Fortunately, AWS announced a solution called RDS Proxy on 2020.

Amazon RDS Proxy allows applications to pool and share connections established with the database, improving database efficiency and application scalability.

Cognito

We use Amazon Cognito to handle the user authentication.

Amazon Cognito lets you add user sign-up, sign-in, and access control to your web and mobile apps quickly and easily. Amazon Cognito scales to millions of users and supports sign-in with social identity providers, such as Facebook, Google, and Amazon, and enterprise identity providers via SAML 2.0.

The current app already has the own implementation of the user authentication. However, the implementation is a bit legacy. On the other hand, Cognito is a well-designed system maintained by Amazon. Also, we expect the synergetic effect because most of 38qa.net tech stack is on AWS. For example, Amazon SES can send the email to a user when the user signs in for the first time. This kind of the integration is easily done on AWS Management Console.

To migrate the app users to Amazon Cognito User Pools, Cognito prepares some options. One option is one-at-a-time user migration.

The one-at-a-time user migration method involves first attempting to sign in the user through the Amazon Cognito User Pool. Then, if that sign-in fails, you sign them in through the existing user directory and capture the user name and password to silently create the user in the user pool.

Cognito invokes Lambda function for the first attempt when a user signs in but the user doesn’t exist in the user pool yet. The data for the migration is exchanged between Cognito and your Lambda function through the Webhook-Like procedure below.

Cron Job

The new 38qa.net cron job can be classified as three types. They are executed on Lambda function.

The first one is a scheduler running jobs on your app every scheduled time interval. For example, ranking table is updated every hour.

Second one is an event triggered by a certain condition. For example, when an image is uploaded, the cron job generates a thumbnail image from the original image.
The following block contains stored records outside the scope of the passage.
Lemma V_run_raises (D : Z) (rate_constants : gmap string float)
    (t_max : float) (draws : list draw) (e : exn) :
  VitalOrgan.simulate_stochastic_pk_model D rate_constants t_max draws
    = Raised e ->
  (e = KeyError /\ ~ has_rates rate_constants) \/
  (e = OverflowError /\ has_rates rate_constants).
Proof.
  unfold VitalOrgan.simulate_stochastic_pk_model.
  destruct (decide (has_rates rate_constants)) as [Hhas|Hno].
  - destruct (reactions_of_has _ Hhas) as [reactions Hre]. rewrite Hre.
    destruct (VitalOrgan.main_loop _ _ _ _) as [s|s|e'] eqn:Hloop; try done.
    intros [= <-]. right. split; [|done].
    eapply V_main_loop_raises; [|done]. by eapply initial_well_formed.
  - rewrite reactions_of_lacks by done. intros [= <-]. by left.
Qed.

(** ** Example configurations *)

Lemma example_rate_constants_valid : valid_rates example_rate_constants.
Proof.
  unfold valid_rates, rate_keys.
  repeat (apply Forall_cons_2;
          [eexists; split; [reflexivity | by vm_compute] |]).
  apply Forall_nil_2.
Defined.

Lemma tiny_rate_constants_valid : valid_rates tiny_rate_constants.
Proof.
  unfold valid_rates, rate_keys.
  repeat (apply Forall_cons_2;
          [eexists; split; [reflexivity | by vm_compute] |]).
  apply Forall_nil_2.
Defined.

Lemma example_draws_valid : Forall valid_draw example_draws.
Proof.
  unfold example_draws.
  repeat (apply Forall_cons_2; [by vm_compute|]). apply Forall_nil_2.
Defined.

Lemma example_reactions_of :
  VitalOrgan.reactions_of example_rate_constants = Ok example_reactions.
Proof. reflexivity. Qed.

Lemma example_calc_propensities :
  VitalOrgan.calc_propensities (VitalOrgan.initial_counts 1000)
    example_reactions = Ok example_propensities.
Proof. by vm_compute. Qed.

Lemma example_total_propensity : py_sum example_propensities = 700%float.
Proof. by vm_compute. Qed.

Lemma example_well_formed (D : Z) :
  well_formed example_reactions (VitalOrgan.initial D).
Proof. eapply initial_well_formed. apply example_reactions_of. Qed.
The other one is one-time job that runs only once. For example, the current app had binary image data in the db column. The cron job uploads the image to the storage.

Datadog

The new 38qa.net uses Dabtadog for the backend monitoring. Datadog monitors the useful metrics to optimize serverless function such as errors and cold starts, allocated memory, environment, etc. It identifies high-level function issues, and provides the intuitive traces and logs on the dashboard.

Your Lambda metrics go to CloudWatch via Datadog Lambda layer first. Then another Lambda function called Datadog Forwarder subscribes the CloudWatch updates and pushes them into Datadog.

Load Testing

To run the load testing, I decided to use artillery. Artillery allows you to make performance and functionality testing quickly, easily and without having to maintain any servers or testing infrastructure. I also used serverless-artillery plugin that helps you easily install the load testing environment on Lambda and artillery-plugin-datadog plugin that submits Artillery metrics to Datadog over HTTPS.

By the way, for the rate limiting, I used nestjs-rate-limiter which adds in configurable rate limiting.

Conclusion

I firstly doubted if it is possible to build a fully functioning system on AWS Lambda. There are still some problems that aren’t perfectly solved yet. i.e. Cold Start problem. However, as a result, the recent AWS updates enable you to build most of the architecture on AWS Lambda.